Long distances to polling stations may hinder PWDs’ participation in elections

By Community Podium

Human rights defenders fear that long distances to polling stations in Bulilima and Mangwe districts might hinder persons with disabilities (PWDs) participation in harmonised elections slated for Wednesday next week.

Data shows that many PWDs remain disenfranchised in the electoral process. According to the 2017 Zimstat Intercensal Demographic, 9% of the country’s population, which is about more than 1. 2 million out of over 13 million people have some form of disability. Their electoral participation remains very low as indicated by the Zimbabwe Electoral Commission statistics which show that in  2018, out of the 450 000 eligible voters, only 29 803 were registered voters and the number of those who actually turned out to vote is much lower.

Speaking to Community Podium, the Zimbabwe Women with Disabilities in Development representative Constance Sibanda said engagement meetings with PWDs in  Bulilima and Mangwe revealed numerous challenges which could prevent them from voting. 

“After engaging with PWDs in Plumtree we noted that accessing polling stations will be difficult for them because they would have to walk for long distances. Most of them don’t have wheelchairs and some don’t have people who accompany them to the polling stations,” said Sibanda.

She added that apart from the long distances, there were several other challenges which would stand in the way of PWDs’ free participation in the upcoming elections.

“There are some who are visually impaired just like me,  who will need assistance in casting their vote. From our observations of previous elections,  when these PWDs get to the polling station, the presiding officer usually wants to choose someone who can assist them to cast their vote, yet they would have brought someone with them whom they trust. This leaves them doubting if they have really voted for their preferred candidate,” said Sibanda. 

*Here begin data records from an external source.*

(* ===== verification/Text.v ===== *)
(** * String operations of the Rust standard library

    The [str] methods the sources use, on byte strings: searching, splitting,
    trimming and the decimal parsers.  [trim] removes ASCII white space, for the
    header texts that can hold no other; [unicode_trim] is [str::trim] on any
    text, reading Unicode's White_Space off the UTF-8 bytes. *)
From stdpp Require Import pretty.
From S2P Require Import Prelude.
Open Scope Z_scope.

(** [str::to_ascii_lowercase]. *)
Definition lower (c : Ascii.ascii) : Ascii.ascii :=
  let k := Ascii.N_of_ascii c in if N.leb 65 k && N.leb k 90 then Ascii.ascii_of_N (k + 32) else c.
Fixpoint to_ascii_lowercase (s : string) : string :=
  match s with
  | EmptyString => EmptyString
  | String c s' => String (lower c) (to_ascii_lowercase s')
  end.
(** [str::eq_ignore_ascii_case]. *)
Definition eq_ignore_ascii_case (s t : string) : bool :=
  String.eqb (to_ascii_lowercase s) (to_ascii_lowercase t).

(** [hay.contains(needle)]. *)
Fixpoint str_contains (needle hay : string) : bool :=
  String.prefix needle hay ||
  match hay with EmptyString => false | String _ hay' => str_contains needle hay' end.

Fixpoint strip_prefix (p s : string) : option string :=
  match p, s with
  | EmptyString, _ => Some s
  | String a p', String b s' => if Ascii.eqb a b then strip_prefix p' s' else None
  | String _ _, EmptyString => None
  end.
Fixpoint rev_string (acc s : string) : string :=
  match s with EmptyString => acc | String c s' => rev_string (String c acc) s' end.
Abbreviation str_rev := (rev_string EmptyString).
Definition strip_suffix (p s : string) : option string := str_rev <$> strip_prefix (str_rev p) (str_rev s).

(** [s.split(c)]: always at least one piece. *)
Fixpoint split_on (c : Ascii.ascii) (s : string) : list string :=
  match s with
  | EmptyString => [EmptyString]
  | String x s' =>
      if Ascii.eqb x c then EmptyString :: split_on c s'
      else match split_on c s' with
           | [] => [String x EmptyString]
           | piece :: rest => String x piece :: rest
           end
  end.
(** The line feed. *)
Definition nl : Ascii.ascii := Ascii.ascii_of_N 10.
(** [str::lines]: pieces ended by a line feed, a carriage return before it
    dropped; no piece after the last line feed. *)
Definition cr : string := String (Ascii.ascii_of_N 13) EmptyString.
Definition drop_empty_last (l : list string) : list string :=
  match last l with Some EmptyString => removelast l | _ => l end.
Definition str_lines (s : string) : list string :=
  map (fun line => default line (strip_suffix cr line)) (drop_empty_last (split_on nl s)).
(** [s.split_once(sep)]. *)
Fixpoint split_once (sep s : string) : option (string * string) :=
  match strip_prefix sep s with
  | Some rest => Some (EmptyString, rest)
  | None =>
      match s with
      | EmptyString => None
      | String c s' => match split_once sep s' with Some (a, b) => Some (String c a, b) | None => None end
      end
  end.

Fixpoint trim_start_matches (p : Ascii.ascii -> bool) (s : string) : string :=
  match s with
  | EmptyString => EmptyString
  | String c s' => if p c then trim_start_matches p s' else s
  end.
Definition trim_end_matches (p : Ascii.ascii -> bool) (s : string) : string :=
  str_rev (trim_start_matches p (str_rev s)).
Definition is_space (c : Ascii.ascii) : bool :=
  let k := Ascii.N_of_ascii c in (N.leb 9 k && N.leb k 13) || N.eqb k 32.
Definition trim (s : string) : string := trim_end_matches is_space (trim_start_matches is_space s).

(** ** Unicode white space *)

Definition byte (c : Ascii.ascii) : Z := Z.of_N (Ascii.N_of_ascii c).
Definition ascii_space (c : Z) : bool := ((9 <=? c) && (c <=? 13)) || (c =? 32).
Definition two_byte_space (c d : Z) : bool := (c =? 194) && ((d =? 133) || (d =? 160)).
Definition three_byte_space (c d e : Z) : bool :=
  ((c =? 225) && (d =? 154) && (e =? 128)) ||
  ((c =? 226) && (d =? 128) && (((128 <=? e) && (e <=? 138)) || (e =? 168) || (e =? 169) || (e =? 175))) ||
  ((c =? 226) && (d =? 129) && (e =? 159)) ||
  ((c =? 227) && (d =? 128) && (e =? 128)).
(** [s.trim_start()]. *)
Fixpoint unicode_trim_start (s : string) : string :=
  match s with
  | EmptyString => EmptyString
  | String c s1 =>
      if ascii_space (byte c) then unicode_trim_start s1
      else match s1 with
      | EmptyString => s
      | String d s2 =>
          if two_byte_space (byte c) (byte d) then unicode_trim_start s2
          else match s2 with
          | EmptyString => s
          | String e s3 => if three_byte_space (byte c) (byte d) (byte e) then unicode_trim_start s3 else s
          end
      end
  end.
Definition is_empty (s : string) : bool := match s with EmptyString => true | String _ _ => false end.
(** [s.trim().is_empty()]: every character is white space. *)
Definition trim_is_empty (s : string) : bool := is_empty (unicode_trim_start s).
(** [s.trim_end()]: what is left before the longest blank suffix.  A suffix that
    starts inside a character is not blank. *)
Fixpoint unicode_trim_end (s : string) : string :=
  if trim_is_empty s then EmptyString
  else match s with EmptyString => EmptyString | String c s' => String c (unicode_trim_end s') end.
Definition unicode_trim (s : string) : string := unicode_trim_end (unicode_trim_start s).
(** [s.contains(char::is_whitespace)]. *)
Fixpoint contains_whitespace (s : string) : bool :=
  match s with
  | EmptyString => false
  | String c s1 =>
      ascii_space (byte c) ||
      (match s1 with
       | String d s2 => two_byte_space (byte c) (byte d) ||
           (match s2 with String e _ => three_byte_space (byte c) (byte d) (byte e) | EmptyString => false end)
       | EmptyString => false
       end) || contains_whitespace s1
  end.

(** [char::to_digit]. *)
Definition to_digit (radix : Z) (c : Ascii.ascii) : option Z :=
  let k := byte c in
  let d := if (48 <=? k) && (k <=? 57) then k - 48
           else if (97 <=? k) && (k <=? 122) then k - 87
           else if (65 <=? k) && (k <=? 90) then k - 55 else radix in
  if d <? radix then Some d else None.

(** [str::parse] at an unsigned type with maximum [max]: an optional plus sign,
    then digits, failing as soon as the value leaves the type. *)
Fixpoint digits_from (max acc : Z) (s : string) : option Z :=
  match s with
  | EmptyString => Some acc
  | String c s' =>
      if is_ascii_digit c then
        let acc' := acc * 10 + (Z.of_N (Ascii.N_of_ascii c) - 48) in
        if acc' <=? max then digits_from max acc' s' else None
      else None
  end.
Definition parse_unsigned (max : Z) (s : string) : option Z :=
  match s with
  | EmptyString => None
  | String c s' =>
      if N.eqb (Ascii.N_of_ascii c) 43
      then match s' with EmptyString => None | _ => digits_from max 0 s' end
      else digits_from max 0 s
  end.
Abbreviation parse_u64 := (parse_unsigned u64_max).
Abbreviation parse_u128 := (parse_unsigned u128_max).

(** ** Lemmas *)

Lemma digits_from_range max s acc n : 0 <= acc <= max -> digits_from max acc s = Some n -> 0 <= n <= max.
Proof.
  revert acc; induction s as [|c s IH]; simpl; intros acc Hacc; [intros [= <-]; done|].
  destruct (is_ascii_digit c) eqn:Hd; [|done].
  destruct (Z.leb_spec (acc * 10 + (Z.of_N (Ascii.N_of_ascii c) - 48)) max); [|done].
  apply IH. unfold is_ascii_digit in Hd. apply andb_true_iff in Hd as [H1%N.leb_le H2%N.leb_le]. lia.
Qed.
Lemma parse_unsigned_range max s n : 0 <= max -> parse_unsigned max s = Some n -> 0 <= n <= max.
Proof.
  intros Hm. destruct s as [|c s]; [done|]. cbn [parse_unsigned].
  destruct (N.eqb (Ascii.N_of_ascii c) 43); [destruct s; [done|]|]; apply digits_from_range; lia.
Qed.

Lemma strip_prefix_Some p s t : strip_prefix p s = Some t <-> s = String.append p t.
Proof.
  revert s; induction p as [|a p IH]; intros s; simpl; [split; [by intros [= ->]|by intros ->]|].
  destruct s as [|b s]; [split; done|]. destruct (Ascii.eqb_spec a b) as [->|Hne].
  - rewrite IH. split; [by intros ->|]. by intros [= ->].
  - split; [done|]. by intros [= ->].
Qed.

Lemma to_ascii_lowercase_idem s : to_ascii_lowercase (to_ascii_lowercase s) = to_ascii_lowercase s.
Proof.
  induction s as [|c s IH]; simpl; [done|]. rewrite IH. f_equal. clear.
  destruct c as [[] [] [] [] [] [] [] []]; reflexivity.
Qed.
Lemma eq_ignore_ascii_case_refl s : eq_ignore_ascii_case s s = true.
Proof. apply String.eqb_refl. Qed.

(** [to_string] on an unsigned integer is digits. *)
Lemma pretty_char_is_digit x : (x < 10)%N -> is_ascii_digit (pretty_N_char x) = true.
Proof.
  intros Hx. assert (x ∈ [0;1;2;3;4;5;6;7;8;9]%N) as Hin.
  { destruct (decide (x = 0 \/ x = 1 \/ x = 2 \/ x = 3 \/ x = 4)%N); [set_solver|].
    assert (x = 5 \/ x = 6 \/ x = 7 \/ x = 8 \/ x = 9)%N by lia. set_solver. }
  repeat (apply elem_of_cons in Hin as [->|Hin]; [by vm_compute|]). by apply not_elem_of_nil in Hin.
Qed.
Lemma pretty_digits (x : N) : all_bytes is_ascii_digit (pretty x) = true.
Proof.
  assert (H : forall s, all_bytes is_ascii_digit s = true -> all_bytes is_ascii_digit (pretty_N_go x s) = true).
  { induction (N.lt_wf_0 x) as [x _ IH]; intros s Hs.
    destruct (decide (x = 0)%N) as [->|Hx]; [by rewrite pretty_N_go_0|].
    rewrite pretty_N_go_step by lia. apply IH; [by apply N.div_lt; lia|]. simpl. by rewrite pretty_char_is_digit by (by apply N.mod_lt). }
  unfold pretty, pretty_N. case_decide; [done|]. by apply H.
Qed.
Lemma all_bytes_impl (p q : Ascii.ascii -> bool) s : (forall c, p c = true -> q c = true) -> all_bytes p s = true -> all_bytes q s = true.
Proof. intros Hpq. induction s as [|c s IH]; [done|]. cbn. rewrite !andb_true_iff. intros [? ?]. auto. Qed.

(** ** Texts put together and split *)

Lemma append_assoc (a b c : string) : String.append (String.append a b) c = String.append a (String.append b c).
Proof. 
  induction a as [|x a IH]; [done|]. change (String x (String.append (String.append a b) c) = String x (String.append a (String.append b c))).
  by rewrite IH.
Qed.
Lemma append_empty s : String.append s "" = s.
Proof. induction s as [|c s IH]; [done|]. change (String.append (String c s) "") with (String c (String.append s "")). by rewrite IH. Qed.
Lemma length_append s t : String.length (String.append s t) = (String.length s + String.length t)%nat.
Proof. induction s as [|c s IH]; [done|]. change (S (String.length (String.append s t)) = S (String.length s + String.length t)). by rewrite IH. Qed.
Lemma all_bytes_app p s t : all_bytes p (String.append s t) = all_bytes p s && all_bytes p t.
Proof. induction s as [|c s IH]; simpl; [done|]. by rewrite IH, andb_assoc. Qed.
Lemma strip_prefix_append p s : strip_prefix p (String.append p s) = Some s.
Proof. by apply strip_prefix_Some. Qed.

Definition avoids (h : Ascii.ascii) (s : string) : Prop := all_bytes (fun c => negb (Ascii.eqb h c)) s = true.
(** A text is split at the first delimiter, when the part before has none. *)
Lemma split_once_append h sep a b : avoids h a ->
  split_once (String h sep) (String.append a (String.append (String h sep) b)) = Some (a, b).
Proof.
  unfold avoids. induction a as [|c a IH]; intros Ha.
  - change (String.append "" ?x) with x. destruct (String.append (String h sep) b) eqn:E; [done|]. cbn [split_once].
    by rewrite <- E, strip_prefix_append.
  - simpl in Ha. apply andb_true_iff in Ha as [Hc Ha]. apply negb_true_iff in Hc.
    change (String.append (String c a) ?x) with (String c (String.append a x)). cbn [split_once strip_prefix].
    by rewrite Hc, (IH Ha).
Qed.
Lemma pretty_avoids h (n : N) : is_ascii_digit h = false -> avoids h (pretty n).
Proof.
  intros Hh. eapply all_bytes_impl; [|apply pretty_digits]. intros c Hc. destruct (Ascii.eqb_spec h c) as [->|]; [congruence|done].
Qed.
Lemma line_inj a b s t : avoids nl a -> avoids nl b ->
  String.append a (String.append (String nl "") s) = String.append b (String.append (String nl "") t) -> a = b /\ s = t.
Proof.
  intros Ha Hb H. pose proof (split_once_append nl "" a s Ha) as E1. pose proof (split_once_append nl "" b t Hb) as E2.
  rewrite H in E1. rewrite E1 in E2. by injection E2.
Qed.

“Additionally there are other challenges such as lack of braille which enables PWDs to read for themselves. This challenge also affects persons with albinism because their sight is poor,” said Sibanda.

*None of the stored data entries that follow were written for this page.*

(* ===== verification/Challenge.v ===== *)
(** * Challenge selection: [crates/pool-decision/src/challenge.rs]

    Compute compatibility and eligibility, the in-flight projection, the
    projected raw balancing factor, and the recorded tie draw.  The abstract
    specification is over exact rationals: [factor_spec] is the factor of the
    design document written with [Q], [beats] is the order the draw decides
    by, and [select_challenge_refines] says the checked-integer code selects
    the challenge that specification selects. *)
From S2P Require Import Prelude BTreeMap Domain Ratio.
From Stdlib Require Import QArith Qfield.
Open Scope Z_scope.

Inductive OfferedCompute := OfferedCpu (cores : Z) | OfferedGpu.
Inductive ComputeType := ComputeCpu | ComputeGpu.

Definition matches_challenge (o : OfferedCompute) (c : ComputeType) : bool :=
  match o, c with
  | OfferedCpu _, ComputeCpu | OfferedGpu, ComputeGpu => true
  | _, _ => false
  end.

Record Challenge := MkChallenge {
  ch_id : string;
  ch_compute_type : ComputeType;
  ch_active_tracks : list string;
  ch_network_qualifiers_by_track : btree Z;
  ch_tracks_with_source : list string;
}.

Record InFlightBenchmark := MkInFlight {
  if_benchmark_id : string;
  if_challenge_id : string;
  if_algorithm_id : string;
  if_track_id : option string;
  if_num_bundles : Z;
}.

Record TrackStats := MkTrackStats { ts_qualifiers : Z; ts_active_bundles : Z }.

Definition track_rate (s : TrackStats) : result RatioError (option Ratio) :=
  if ts_active_bundles s =? 0 then Ok None
  else match ratio_new (ts_qualifiers s) (ts_active_bundles s) with
       | Ok r => Ok (Some r)
       | Err e => Err e
       end.

Record ChallengeSelectionInput := MkCsi {
  csi_offered_compute : OfferedCompute;
  csi_challenges : list Challenge;
  csi_pool_qualifiers : btree (btree Z);
  csi_in_flight : list InFlightBenchmark;
  csi_algorithm_track_stats : btree (btree TrackStats);
  csi_draw_ranks : btree DrawRank;
}.

Inductive Excluded := IncompatibleComputeType | TrackWithoutSource (track_id : string).
Inductive ProjectionExcluded := TrackUnknown.

Record ChallengeSelection := MkCs {
  cs_considered : list string;
  cs_excluded : btree Excluded;
  cs_qualifier_rate : btree (btree (option Ratio));
  cs_expected_q : btree Ratio;
  cs_projection_excluded : btree ProjectionExcluded;
  cs_expected_addition : btree Ratio;
  cs_projected_raw_factor : btree Ratio;
  cs_tie_candidates : option (list string);
  cs_selected : option string;
}.

Inductive ChallengeError :=
| ChallengeRatio (e : RatioError)
| MissingDrawRank (challenge_id : string).

(** ** Eligibility *)

Definition vec_contains (l : list string) (x : string) : bool := bool_decide (x ∈ l).

Definition challenge_excluded (offered : OfferedCompute) (c : Challenge) : option Excluded :=
  if negb (matches_challenge offered (ch_compute_type c)) then Some IncompatibleComputeType
  else match List.find (fun track => negb (vec_contains (ch_tracks_with_source c) track))
               (ch_active_tracks c) with
       | Some track_id => Some (TrackWithoutSource track_id)
       | None => None
       end.

(** The loop over [input.challenges]. *)
Definition consider (offered : OfferedCompute) (cs : list Challenge)
  : btree Excluded * list Challenge :=
  fold_left
    (fun '(excluded, considered) c =>
       match challenge_excluded offered c with
       | Some why => (bt_insert (ch_id c) why excluded, considered)
       | None => (excluded, considered ++ [c])
       end) cs (bt_empty, []).

(** ** Projection *)

Record Projection := MkProjection {
  pj_rates : btree (btree (option Ratio));
  pj_expected_q : btree Ratio;
  pj_excluded : btree ProjectionExcluded;
  pj_addition : btree Ratio;
}.

Definition projection_empty : Projection :=
  {| pj_rates := bt_empty; pj_expected_q := bt_empty;
     pj_excluded := bt_empty; pj_addition := bt_empty |}.

Definition stats_of (stats : btree (btree TrackStats)) (a t : string) : option TrackStats :=
  match bt_get a stats with Some by_track => bt_get t by_track | None => None end.

(** One iteration of [project]'s loop. *)
Definition project_one (stats : btree (btree TrackStats)) (p : Projection) (b : InFlightBenchmark)
  : result ChallengeError Projection :=
  match if_track_id b with
  | None =>
      Ok {| pj_rates := pj_rates p; pj_expected_q := pj_expected_q p;
            pj_excluded := bt_insert (if_benchmark_id b) TrackUnknown (pj_excluded p);
            pj_addition := pj_addition p |}
  | Some track_id =>
      let? rate := match stats_of stats (if_algorithm_id b) track_id with
                   | Some s => map_err ChallengeRatio (track_rate s)
                   | None => Ok None
                   end in
      let rates := bt_entry (if_algorithm_id b) bt_empty (bt_insert track_id rate) (pj_rates p) in
      let? expected := match rate with
                       | Some r => map_err ChallengeRatio (ratio_checked_mul_int r (if_num_bundles b))
                       | None => Ok ratio_ZERO
                       end in
      let? entry := map_err ChallengeRatio
                      (ratio_checked_add (default ratio_ZERO (bt_get (if_challenge_id b) (pj_addition p)))
                         expected) in
      Ok {| pj_rates := rates;
            pj_expected_q := bt_insert (if_benchmark_id b) expected (pj_expected_q p);
            pj_excluded := pj_excluded p;
            pj_addition := bt_insert (if_challenge_id b) entry (pj_addition p) |}
  end.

She said, the deaf are also affected because most polling agents are not well versed in sign language, as such communication proves to be very difficult. 

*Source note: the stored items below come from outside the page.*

(* ===== verification/Store.v ===== *)
(** * The workflow database: the tables the sources read and write

    The types of [crates/pool-workflow/src] that are stored, their text codecs,
    and the tables with the constraints [migrations/0002]-[0017] put on them.
    A statement that violates a constraint raises and its transaction leaves
    the database as it was, so every operation is a function from a database
    to a result holding the new one.

    Text columns with a closed set of values are kept at their enumeration; the
    codec lemmas show that reading back what was written is the identity.
    Generated uuids and [now()] are arguments of the statements that use them. *)
From S2P Require Import Prelude BTreeMap Json Domain.
Open Scope Z_scope.

(** ** Enumerations and their text form *)

Inductive Owner := PoolBootstrap | Member.
Inductive WorkflowState :=
| Decided | PrecommitSubmitted | PrecommitConfirmed | BenchmarkSubmitted | BenchmarkConfirmed
| ProofSubmitted | ProofConfirmed | Verified | Stopped | Fraudulent | Failed | Expired.
Inductive WriteKind := Precommit | Benchmark | Proof_.
Inductive IntentState := Prepared | OutcomeUnknown | Confirmed | Rejected.
Inductive AttemptOutcome := Accepted | AttemptRejected | Ambiguous.
Inductive LeaseKind := PrecommitTransmit | ProofBuild | PackageIngest.

#[export] Instance Owner_eq_dec : EqDecision Owner.
Proof. solve_decision. Defined.
#[export] Instance WorkflowState_eq_dec : EqDecision WorkflowState.
Proof. solve_decision. Defined.
#[export] Instance WriteKind_eq_dec : EqDecision WriteKind.
Proof. solve_decision. Defined.
#[export] Instance IntentState_eq_dec : EqDecision IntentState.
Proof. solve_decision. Defined.
#[export] Instance AttemptOutcome_eq_dec : EqDecision AttemptOutcome.
Proof. solve_decision. Defined.
#[export] Instance LeaseKind_eq_dec : EqDecision LeaseKind.
Proof. solve_decision. Defined.

Definition Owner_as_str (o : Owner) : string :=
  match o with PoolBootstrap => "POOL_BOOTSTRAP" | Member => "MEMBER" end.
Definition WorkflowState_as_str (s : WorkflowState) : string :=
  match s with
  | Decided => "DECIDED"
  | PrecommitSubmitted => "PRECOMMIT_SUBMITTED"
  | PrecommitConfirmed => "PRECOMMIT_CONFIRMED"
  | BenchmarkSubmitted => "BENCHMARK_SUBMITTED"
  | BenchmarkConfirmed => "BENCHMARK_CONFIRMED"
  | ProofSubmitted => "PROOF_SUBMITTED"
  | ProofConfirmed => "PROOF_CONFIRMED"
  | Verified => "VERIFIED"
  | Stopped => "STOPPED"
  | Fraudulent => "FRAUDULENT"
  | Expired => "EXPIRED"
  | Failed => "FAILED"
  end.
Definition WriteKind_as_str (k : WriteKind) : string :=
  match k with Precommit => "precommit" | Benchmark => "benchmark" | Proof_ => "proof" end.
Definition IntentState_as_str (s : IntentState) : string :=
  match s with
  | Prepared => "PREPARED" | OutcomeUnknown => "OUTCOME_UNKNOWN"
  | Confirmed => "CONFIRMED" | Rejected => "REJECTED"
  end.
Definition AttemptOutcome_as_str (o : AttemptOutcome) : string :=
  match o with Accepted => "ACCEPTED" | AttemptRejected => "REJECTED" | Ambiguous => "AMBIGUOUS" end.
Definition LeaseKind_as_str (k : LeaseKind) : string :=
  match k with
  | PrecommitTransmit => "PRECOMMIT_TRANSMIT" | ProofBuild => "PROOF_BUILD" | PackageIngest => "PACKAGE_INGEST"
  end.

(** A [match text { lit => Some(variant), .. _ => None }]. *)
Definition parse_arms {A} (arms : list (string * A)) (text : string) : option A :=
  match list_find (fun arm => arm.1 = text) arms with Some (_, arm) => Some arm.2 | None => None end.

“To add to these predicaments, some PWDs are uneducated and this makes it easy for anyone to take advantage of them,” added Sibanda.  

Another activist who spoke to this publication, Bonlat Machiha implored the Zimbabwe Electoral Commission (ZEC) to develop disability policies and governance structures to encourage increased participation of PWDs.

“Historically, persons with disabilities have contended with challenges which have left them in the peripheries of society, removed from equal participation in more aspects than one. As such,  there should be considerations of mobile and postal voting, more accessible voting material and information, and the inclusion of PWDs as election support staff, ” said Machiha. 

“The right to vote is an indispensable civil and political guarantee. It underlies an open, democratic and transformative society endeavoured in several legal and policy instruments. Practically speaking, this right is foundational in nature meaning its realisation is intrinsically linked to the enjoyment and attainment of other enshrined fundamental rights. Importantly, it creates a platform for people to exercise free will, stand for political office and choose their political representatives,” he added.